Android, Playstation3, Mac OS X, iOS, Linux, Windows. They all have OpenGL support and thus anyone is now porting, if they haven't already and newcommers all use OpenGL. In fact all the CAD apps have been using OpenGL solely! All the big players and studios are using OpenGL now.
Now the real question is; What is Microsofts next move to stay in the game?
Here be signatures
``But lets be honest. Sound in Linux has always been a cluster fornication.''
I don't know, man. OSS always worked for me. Then came ESD, which worked on top of OSS but allowed multiple applications to play sounds at the same time. I actually fell from my chair the first time that happened. I had never heard that before. It didn't happen on Windows at the time, despite Windows being king then. Clusterfornication? I wouldn't say so.

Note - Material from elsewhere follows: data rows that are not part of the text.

Lemma substring_0_append (w rest : string) :
  String.substring 0 (String.length w) (w ++ rest) = w.
Proof.
  induction w as [|c w IH]; simpl.
  - destruct rest; reflexivity.
  - now rewrite IH.
Qed.

Lemma consumed_append (w rest : string) : consumed (w ++ rest) rest = w.
Proof.
  unfold consumed. rewrite length_append.
  replace (String.length w + String.length rest - String.length rest)%nat
    with (String.length w) by lia.
  apply substring_0_append.
Qed.

Lemma last_char_append (prev : option ascii) (a b : string) :
  last_char prev (a ++ b) = last_char (last_char prev a) b.
Proof. revert prev; induction a as [|c a IH]; simpl; intros; auto. Qed.

Lemma all_chars_append (p : ascii -> bool) (a b : string) :
  all_chars p (a ++ b) = all_chars p a && all_chars p b.
Proof.
  induction a as [|c a IH]; simpl; [reflexivity|].
  now rewrite IH, andb_assoc.
Qed.

(** ** The matcher against the meaning of patterns *)

Section MatcherCorrect.

Variable fl : flags.
Variable R : Type.

Lemma orelse_some {A : Type} (a b : option A) (x : A) :
  orelse a b = Some x -> a = Some x \/ (a = None /\ b = Some x).
Proof. destruct a; simpl; intros H; [left | right]; auto. Qed.

Lemma orelse_none {A : Type} (a b : option A) :
  orelse a b = None -> a = None /\ b = None.
Proof. destruct a; simpl; intros H; [discriminate | auto]. Qed.

(** A successful repetition consumed a run of matching characters. *)
Lemma rep_match_sound greedy a :
  forall s min prev (k : string -> option ascii -> option R) x,
    rep_match fl R greedy a min s prev k = Some x ->
    exists w rest,
      s = w ++ rest
      /\ all_chars (atom_matches fl a) w = true
      /\ (min <= String.length w)%nat
      /\ k rest (last_char prev w) = Some x.
Proof.
  induction s as [|c s IH]; intros min prev k x H.
  - simpl in H. destruct min; [|discriminate].
    exists "", "". repeat split; auto.
  - simpl in H.
    assert (Hstop : match min with O => k (String c s) prev | S _ => None end
                    = Some x ->
                    exists w rest,
                      String c s = w ++ rest
                      /\ all_chars (atom_matches fl a) w = true
                      /\ (min <= String.length w)%nat
                      /\ k rest (last_char prev w) = Some x).
    { intros Hs. destruct min; [|discriminate].
      exists "", (String c s). repeat split; auto. }
    assert (Hgo : rep_match fl R greedy a (Nat.pred min) s (Some c) k = Some x ->
                  atom_matches fl a c = true ->
                  exists w rest,
                    String c s = w ++ rest
                    /\ all_chars (atom_matches fl a) w = true
                    /\ (min <= String.length w)%nat
                    /\ k rest (last_char prev w) = Some x).
    { intros Hr Hc. apply IH in Hr.
      destruct Hr as (w & rest & -> & Hall & Hlen & Hk).
      exists (String c w), rest. simpl. rewrite Hc, Hall.
      repeat split; auto. lia. }
    destruct (atom_matches fl a c) eqn:Hc; [|auto].
    destruct greedy; apply orelse_some in H;
      destruct H as [H | [_ H]]; auto.
Qed.

(** A failed repetition leaves no run the continuation accepts. *)
Lemma rep_match_complete greedy a :
  forall s min prev (k : string -> option ascii -> option R),
    rep_match fl R greedy a min s prev k = None ->
    forall w rest,
      s = w ++ rest ->
      all_chars (atom_matches fl a) w = true ->
      (min <= String.length w)%nat ->
      k rest (last_char prev w) = None.
Proof.
  induction s as [|c s IH]; intros min prev k H w rest Hs Hall Hlen.
  - destruct w; [|discriminate]. simpl in Hs. subst rest.
    simpl in *. destruct min; [assumption | lia].
  - simpl in H. destruct w as [|x w].
    + simpl in Hs. subst rest. simpl in Hlen.
      assert (min = O) by lia. subst min. simpl.
      destruct (atom_matches fl a c); [|assumption].
      destruct greedy; apply orelse_none in H; tauto.
    + simpl in Hs. injection Hs as <- ->.
      simpl in Hall. apply andb_prop in Hall. destruct Hall as [Hc Hall].
      rewrite Hc in H.
      assert (Hr : rep_match fl R greedy a (Nat.pred min) (w ++ rest) (Some c) k
                   = None)
        by (destruct greedy; apply orelse_none in H; tauto).
      simpl. eapply IH; eauto. simpl in Hlen. lia.
Qed.

End MatcherCorrect.

Section RmatchCorrect.

Variable fl : flags.
Variable R : Type.

Lemma rmatch_sound (r : regex) :
  forall s prev caps (k : string -> option ascii -> captures -> option R) x,
    rmatch fl R r s prev caps k = Some x ->
    exists w rest caps',
      s = w ++ rest
      /\ matches fl r prev w rest caps caps'
      /\ k rest (last_char prev w) caps' = Some x.
Proof.
  induction r as [| a | r1 IH1 r2 IH2 | r1 IH1 r2 IH2 | g min a | r IH
                  | n r IH |]; intros s prev caps k x H; simpl in H.
  - exists "", s, caps. repeat split; auto. constructor.
  - destruct s as [|c s]; [discriminate|].
    destruct (atom_matches fl a c) eqn:Hc; [|discriminate].
    exists (String c ""), s, caps. repeat split; auto. now constructor.
  - apply IH1 in H. destruct H as (w1 & rest1 & caps1 & -> & M1 & H).
    apply IH2 in H. destruct H as (w2 & rest & caps2 & -> & M2 & H).
    exists (w1 ++ w2), rest, caps2. rewrite append_assoc, last_char_append.
    repeat split; auto. econstructor; eauto.
  - apply orelse_some in H. destruct H as [H | [_ H]].
    + apply IH1 in H. destruct H as (w & rest & caps' & -> & M & H).
      exists w, rest, caps'. repeat split; auto. now apply M_alt_l.
    + apply IH2 in H. destruct H as (w & rest & caps' & -> & M & H).
      exists w, rest, caps'. repeat split; auto. now apply M_alt_r.
  - apply rep_match_sound in H.
    destruct H as (w & rest & -> & Hall & Hlen & H).
    exists w, rest, caps. repeat split; auto. now constructor.
  - apply orelse_some in H. destruct H as [H | [_ H]].
    + apply IH in H. destruct H as (w & rest & caps' & -> & M & H).
      exists w, rest, caps'. repeat split; auto. now apply M_opt_some.
    + exists "", s, caps. repeat split; auto. apply M_opt_none.
  - apply IH in H. destruct H as (w & rest & caps' & -> & M & H).
    rewrite consumed_append in H.
    exists w, rest, ((n, w) :: caps'). repeat split; auto. now constructor.
  - destruct (word_boundary prev s) eqn:Hb; [|discriminate].
    exists "", s, caps. repeat split; auto. now constructor.
Qed.

Lemma rmatch_complete r prev w rest caps caps' :
  matches fl r prev w rest caps caps' ->
  forall (k : string -> option ascii -> captures -> option R),
    rmatch fl R r (w ++ rest) prev caps k = None ->
    k rest (last_char prev w) caps' = None.
Proof.
  induction 1 as [prev rest caps
                 | a x prev rest caps Hx
                 | r1 r2 prev w1 w2 rest caps caps1 caps2 M1 IH1 M2 IH2
                 | r1 r2 prev w rest caps caps' M IH
                 | r1 r2 prev w rest caps caps' M IH
                 | g min a prev w rest caps Hall Hlen
                 | r prev w rest caps caps' M IH
                 | r prev rest caps
                 | n r prev w rest caps caps' M IH
                 | prev rest caps Hb]; intros k H; simpl in H.
  - assumption.
  - rewrite Hx in H. assumption.
  - rewrite append_assoc in H. rewrite last_char_append.
    apply IH2. apply (IH1 _ H).
  - apply orelse_none in H. apply IH; tauto.
  - apply orelse_none in H. apply IH; tauto.
  - eapply rep_match_complete with (k := fun s' p' => k s' p' caps) in H;
      eauto.
  - apply orelse_none in H. apply IH; tauto.
  - apply orelse_none in H. tauto.
  - apply IH in H. now rewrite consumed_append in H.
  - simpl in Hb. rewrite Hb in H. assumption.
Qed.

End RmatchCorrect.

(** [pattern.match]: the groups come from a match at the start of the text,
    and there is none when it answers [None]. *)
Lemma re_match_sound fl r s caps :
  re_match fl r s = Some caps ->
  exists w rest, s = w ++ rest /\ matches fl r None w rest [] caps.
Proof.
  unfold re_match. intros H. apply rmatch_sound in H.
  destruct H as (w & rest & caps' & -> & M & H). injection H as <-.
  now exists w, rest.
Qed.

Lemma re_match_complete fl r w rest caps :
  matches fl r None w rest [] caps -> re_match fl r (w ++ rest) <> None.
Proof.
  intros M H. unfold re_match in H.
  eapply rmatch_complete in H; eauto. discriminate.
Qed.

Lemma search_from_sound fl r :
  forall s prev caps,
    search_from fl r s prev = Some caps ->
    exists pre w post,
      s = pre ++ w ++ post /\ matches fl r (last_char prev pre) w post [] caps.
Proof.
  induction s as [|c s IH]; intros prev caps H; simpl in H.
  - destruct (rmatch fl captures r "" prev [] (fun _ _ c => Some c)) eqn:E;
      [|discriminate].
    injection H as ->. apply rmatch_sound in E.
    destruct E as (w & rest & caps' & Hs & M & E). injection E as <-.
    exists "", w, rest. auto.
  - destruct (rmatch fl captures r (String c s) prev [] (fun _ _ c => Some c))
      eqn:E.
    + injection H as ->. apply rmatch_sound in E.
      destruct E as (w & rest & caps' & Hs & M & E). injection E as <-.
      exists "", w, rest. auto.
    + apply IH in H. destruct H as (pre & w & post & -> & M).
      exists (String c pre), w, post. auto.
Qed.


(** [pattern.search] answers with the groups of an occurrence of the pattern,
    and with [None] exactly when the pattern does not occur. *)
Lemma re_search_sound fl r s caps :
  re_search fl r s = Some caps -> occurs fl r s caps.
Proof. apply search_from_sound. Qed.


(** ** Literal words and sequences *)

Lemma rseq_cons (r r' : regex) (rs : list regex) :
  rseq (r :: r' :: rs) = RSeq r (rseq (r' :: rs)).
Proof. reflexivity. Qed.

Lemma rlit_cons (c c' : ascii) (s : string) :
  rlit (String c (String c' s)) = RSeq (RAtom (AChar c)) (rlit (String c' s)).
Proof. reflexivity. Qed.

Lemma atom_char_matches fl c x :
  atom_matches fl (AChar c) x = true <->
  same_word fl (String c "") (String x "").
Proof.
  unfold same_word, atom_matches, lower.
  destruct (IGNORECASE fl); cbn [smap]; rewrite Ascii.eqb_eq;
    (split; intros H; [now rewrite H | now injection H]).
Qed.

Lemma same_word_cons fl c lit x w :
  same_word fl (String c lit) (String x w) <->
  same_word fl (String c "") (String x "") /\ same_word fl lit w.
Proof.
  unfold same_word, lower. destruct (IGNORECASE fl); cbn [smap].
  - split.
    + intros H. injection H as H1 H2. rewrite H1, H2. auto.
    + intros [H1 H2]. injection H1 as H1. rewrite H1, H2. reflexivity.
  - split.
    + intros H. injection H as -> ->. auto.
    + intros [H1 ->]. injection H1 as ->. reflexivity.
Qed.

Lemma same_word_nil fl w : same_word fl "" w <-> w = "".
Proof.
  unfold same_word, lower. destruct (IGNORECASE fl); [|tauto].
  destruct w; cbn [smap]; split; intros H; try discriminate; reflexivity.
Qed.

Then we got ALSA. I never really understood the point of that. Eventually, free OSS drivers stopped being available for my hardware, but ALSA drivers were available, so I switched. It worked, although a few applications I used needed configuration changes, because they tried to use OSS and failed, ALSA's OSS emulation notwithstanding. I understand other people's experience with ALSA hasn't been as good, but I suspect that has something to do with them switching years before I did.
There have been several other audio systems that I never understood the point of and never used. And then came PulseAudio. What on Earth happened there? Seriously. One day, I was sitting happily thinking how Linux distros had matured so much over the years, and then suddenly, millions of computers went silent, and a million voices cried out in pain and frustration. I don't know what benefits PulseAudio has, but it's clear that somebody screwed up by mass-deploying it when it clearly didn't work reliably yet. I actually think that this debacle has single-handedly reduced the reputation of sound on Linux from "it works, as long as your hardware is supported, which it generally is" to "you are lucky if it works at all, and even luckier if it still works tomorrow". Congratulations, that was quite an accomplishment.
Please correct me if I got my facts wrong.